Can You Tell Someone’s Gender Based on Tweets?

Predicting someone’s demographic attributes based on limited amount of information available is always a hot topic. It is common to use people’s name, ethnicity, location, and pictures for training models that can tell gender. Can you actually guess someone’s gender only based on what they share on Twitter? We will explore this using NLP techniques in this article.

At the end we conclude that it is quite a challenge to predict someone’s gender only using a single tweet. However, by combining prediction results from many tweets of the same person (similar to ensemble techniques like bagging), we may reach much better performance.

Ethical or Non Ethical

Is predicting someone’s ethnicity or gender an ethical practice?

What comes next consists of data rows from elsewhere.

(** * doc_summary_lib: filename sanitizer, PII guardrails and the
      Converse-API task functions

    A shallow embedding of [doc_summary_lib.py].  Python [str] values are
    sequences of Unicode code points; the [re] module is embedded for the
    fragment of the pattern language the library uses (sequences of
    quantified character classes and [\b] assertions), with Python's
    leftmost, greedy, backtracking semantics. *)

From Stdlib Require Import List NArith ZArith Bool Lia String Ascii DecimalString
  DecimalZ.
Import ListNotations.

Set Implicit Arguments.
Set Warnings "-register-all".

(** ** Python strings *)

Module PyStr.

(** A character is a Unicode code point. *)
Definition char := N.
Definition str := list char.

Definition ch (a : ascii) : char := N_of_ascii a.

(** A string literal of the source (all literals of the library are ASCII). *)
Definition lit (s : string) : str := map ch (list_ascii_of_string s).

Definition eqc (a : ascii) (c : char) : bool := N.eqb c (ch a).

(** [lo <= c <= hi], a range of a character class such as [a-z]. *)
Definition between (lo hi : ascii) (c : char) : bool :=
  N.leb (ch lo) c && N.leb c (ch hi).

Definition str_eqb (a b : str) : bool :=
  if list_eq_dec N.eq_dec a b then true else false.

(** [str.startswith]. *)
Fixpoint starts_with (p s : str) : bool :=
  match p, s with
  | [], _ => true
  | a :: p', c :: s' => N.eqb a c && starts_with p' s'
  | _ :: _, [] => false
  end.

(** [needle in hay]. *)
Fixpoint contains (needle hay : str) : bool :=
  starts_with needle hay ||
  match hay with
  | [] => false
  | _ :: hay' => contains needle hay'
  end.

(** [bool(s)]: the empty string is falsy. *)
Definition truthy (s : str) : bool :=
  match s with [] => false | _ :: _ => true end.

(** [str.isspace] on one character: the code points CPython's
    [_PyUnicode_IsWhitespace] accepts. *)
Definition isspace (c : char) : bool :=
  (N.leb 9 c && N.leb c 13) || (N.leb 28 c && N.leb c 32) ||
  N.eqb c 133 || N.eqb c 160 || N.eqb c 5760 ||
  (N.leb 8192 c && N.leb c 8202) || N.eqb c 8232 || N.eqb c 8233 ||
  N.eqb c 8239 || N.eqb c 8287 || N.eqb c 12288.

Fixpoint lstrip (s : str) : str :=
  match s with
  | c :: s' => if isspace c then lstrip s' else s
  | [] => []
  end.

Definition rstrip (s : str) : str := rev (lstrip (rev s)).

(** [s.strip()] with no argument. *)
Definition strip (s : str) : str := rstrip (lstrip s).

(** [str(n)] for an [int]. *)
Definition str_of_int (z : Z) : str :=
  lit (NilZero.string_of_int (Z.to_int z)).

End PyStr.
Import PyStr.

(** ** The [re] module *)

Module Re.

(** One element of a pattern: a character class with a greedy
    quantifier, [cls{lo,hi}] ([hi = None] for an open bound), or a
    zero-width assertion on the characters before and after the current
    position. *)
Inductive item : Type :=
| Rep (cls : char -> bool) (lo : nat) (hi : option nat)
| Assert (a : option char -> option char -> bool).

Definition regex := list item.

(** Length of the longest prefix of [s] inside [cls]. *)
Fixpoint run_all (cls : char -> bool) (s : str) : nat :=
  match s with
  | [] => 0
  | c :: s' => if cls c then S (run_all cls s') else 0
  end.

(** The same, but at most [h] characters. *)
Fixpoint run_upto (cls : char -> bool) (h : nat) (s : str) : nat :=
  match h with
  | 0 => 0
  | S h' =>
      match s with
      | [] => 0
      | c :: s' => if cls c then S (run_upto cls h' s') else 0
      end
  end.

(** What a greedy [cls{lo,hi}] first consumes. *)
Definition run (cls : char -> bool) (hi : option nat) (s : str) : nat :=
  match hi with
  | Some h => run_upto cls h s
  | None => run_all cls s
  end.

(** The character before the position reached after consuming [taken]. *)
Definition prev_after (prev : option char) (taken : str) : option char :=
  match rev taken with
  | [] => prev
  | c :: _ => Some c
  end.

(** Greedy repetition: try to consume [n] characters, then [n-1], ...,
    down to [lo], and keep the first count for which the rest of the
    pattern, [k], matches. *)
Fixpoint backtrack (k : option char -> str -> option nat)
         (prev : option char) (s : str) (lo n : nat) : option nat :=
  if Nat.ltb n lo then None
  else
    match k (prev_after prev (firstn n s)) (skipn n s) with
    | Some m => Some (n + m)
    | None =>
        match n with
        | 0 => None
        | S n' => backtrack k prev s lo n'
        end
    end.

(** Anchored match at the current position: the length of the match. *)
Fixpoint match_here (p : regex) (prev : option char) (s : str) : option nat :=
  match p with
  | [] => Some 0
  | Assert a :: p' =>
      if a prev (hd_error s) then match_here p' prev s else None
  | Rep cls lo hi :: p' =>
      backtrack (match_here p') prev s lo (run cls hi s)
  end.

(** Left-to-right scan for non-overlapping matches.  [skip] counts the
    characters of the current match that are still to be passed over.
    None of the library's patterns matches the empty string (each
    has a class that must be consumed at least once), so a zero-length
    result is not a match here. *)
Fixpoint sub_from (p : regex) (repl : str) (skip : nat)
         (prev : option char) (s : str) : str :=
  match s with
  | [] => []
  | c :: s' =>
      match skip with
      | S k => sub_from p repl k (Some c) s'
      | 0 =>
          match match_here p prev s with
          | Some (S n) => repl ++ sub_from p repl n (Some c) s'
          | _ => c :: sub_from p repl 0 (Some c) s'
          end
      end
  end.

Fixpoint findall_from (p : regex) (skip : nat)
         (prev : option char) (s : str) : list str :=
  match s with
  | [] => []
  | c :: s' =>
      match skip with
      | S k => findall_from p k (Some c) s'
      | 0 =>
          match match_here p prev s with
          | Some (S n) => firstn (S n) s :: findall_from p n (Some c) s'
          | _ => findall_from p 0 (Some c) s'
          end
      end
  end.

(** [re.sub(p, repl, s)] for a replacement without group references. *)
Definition sub (p : regex) (repl s : str) : str := sub_from p repl 0 None s.

(** [re.findall(p, s)] for a pattern without groups. *)
Definition findall (p : regex) (s : str) : list str := findall_from p 0 None s.

(** [re.search(p, s) is not None] *)
Fixpoint search_from (p : regex) (prev : option char) (s : str) : bool :=
  match s with
  | [] => false
  | c :: s' =>
      match match_here p prev s with
      | Some (S _) => true
      | _ => search_from p (Some c) s'
      end
  end.

Definition search (p : regex) (s : str) : bool := search_from p None s.

(** The characters a pattern can consume. *)
Definition in_classes (p : regex) (c : char) : bool :=
  existsb (fun it => match it with Rep cls _ _ => cls c | Assert _ => false end) p.

(** The least number of characters a match of the pattern consumes. *)
Fixpoint min_length (p : regex) : nat :=
  match p with
  | [] => 0
  | Rep _ lo _ :: p' => lo + min_length p'
  | Assert _ :: p' => min_length p'
  end.

End Re.

(** ** [sanitize_filename] *)

(** The class [[a-zA-Z0-9 \-\(\)\[\]]]. *)
Definition allowed (c : char) : bool :=
  between "a" "z" c || between "A" "Z" c || between "0" "9" c ||
  eqc " " c || eqc "-" c || eqc "(" c || eqc ")" c || eqc "[" c || eqc "]" c.

(** r'[^a-zA-Z0-9 \-\(\)\[\]]' *)
Definition re_invalid : Re.regex := [Re.Rep (fun c => negb (allowed c)) 1 (Some 1)].

(** r' {2,}' *)
Definition re_spaces : Re.regex := [Re.Rep (eqc " ") 2 None].

Definition default_name : str := lit "document.pdf".

(** The argument is [None] for Python's [None]. *)
Definition sanitize_filename (filename : option str) : str :=
  match filename with
  | None => default_name
  | Some f =>
      if negb (truthy f) then default_name
      else
        let sanitized := Re.sub re_invalid (lit "_") f in
        let sanitized := Re.sub re_spaces (lit " ") sanitized in
        let sanitized := strip sanitized in
        if negb (truthy sanitized) then default_name
        else sanitized
  end.

(** ** [apply_guardrails] *)

(** The part of the Unicode character database that [\d] and [\b] consult
    outside Basic Latin: [str.isdecimal] (category Nd) and [str.isalnum]. *)
Class UnicodeDB : Type := {
  uni_decimal : char -> bool;
  uni_alnum : char -> bool
}.

Inductive Action : Type := ALLOWED | FILTERED.

Record GuardrailResult : Type := {
  filtered_text : str;
  redactions : list str;
  action : Action
}.

Section Guardrails.

Context {U : UnicodeDB}.

(** [\d] on a [str] pattern. *)
Definition digit (c : char) : bool :=
  if N.ltb c 128 then between "0" "9" c else uni_decimal c.

(** [\w] on a [str] pattern: alphanumeric or underscore. *)
Definition word (c : char) : bool :=
  if N.ltb c 128 then
    between "a" "z" c || between "A" "Z" c || between "0" "9" c || eqc "_" c
  else uni_alnum c.

Definition is_word (o : option char) : bool :=
  match o with
  | Some c => word c
  | None => false
  end.

(** [\b]: exactly one side of the position is a word character. *)
Definition word_boundary (prev next : option char) : bool :=
  xorb (is_word prev) (is_word next).

Definition wb : Re.item := Re.Assert word_boundary.
Definition one (a : ascii) : Re.item := Re.Rep (eqc a) 1 (Some 1).

(** [[A-Za-z0-9._%+-]] *)
Definition email_local (c : char) : bool :=
  between "A" "Z" c || between "a" "z" c || between "0" "9" c ||
  eqc "." c || eqc "_" c || eqc "%" c || eqc "+" c || eqc "-" c.

(** [[A-Za-z0-9.-]] *)
Definition email_domain (c : char) : bool :=
  between "A" "Z" c || between "a" "z" c || between "0" "9" c ||
  eqc "." c || eqc "-" c.

(** [[A-Z|a-z]]: the bar is a member of the class. *)
Definition email_tld (c : char) : bool :=
  between "A" "Z" c || eqc "|" c || between "a" "z" c.

(** r'\b\d{3}-\d{2}-\d{4}\b' *)
Definition re_ssn : Re.regex :=
  [wb; Re.Rep digit 3 (Some 3); one "-"; Re.Rep digit 2 (Some 2); one "-";
   Re.Rep digit 4 (Some 4); wb].

(** r'\b\d{16}\b' *)
Definition re_card : Re.regex := [wb; Re.Rep digit 16 (Some 16); wb].

(** r'\b[A-Za-z0-9._%+-]+@[A-Za-z0-9.-]+\.[A-Z|a-z]{2,}\b' *)
Definition re_email : Re.regex :=
  [wb; Re.Rep email_local 1 None; one "@"; Re.Rep email_domain 1 None;
   one "."; Re.Rep email_tld 2 None; wb].

Definition ssn_redacted : str := lit "[SSN_REDACTED]".
Definition card_redacted : str := lit "[CARD_REDACTED]".
Definition email_redacted : str := lit "[EMAIL_REDACTED]".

Should we trust the results or would it introduce unnecessary bias to the model?

The answer is it depends. It is probably inappropriate to develop a statistical model using gender, ethnicity and age as features to determine the likelihood of employee promotion. In such a case, the historical data used for training is probably highly imbalanced in gender and ethnicity, which will lead to biased predictions. More importantly, gender, ethnicity and age add no value to the selection criteria.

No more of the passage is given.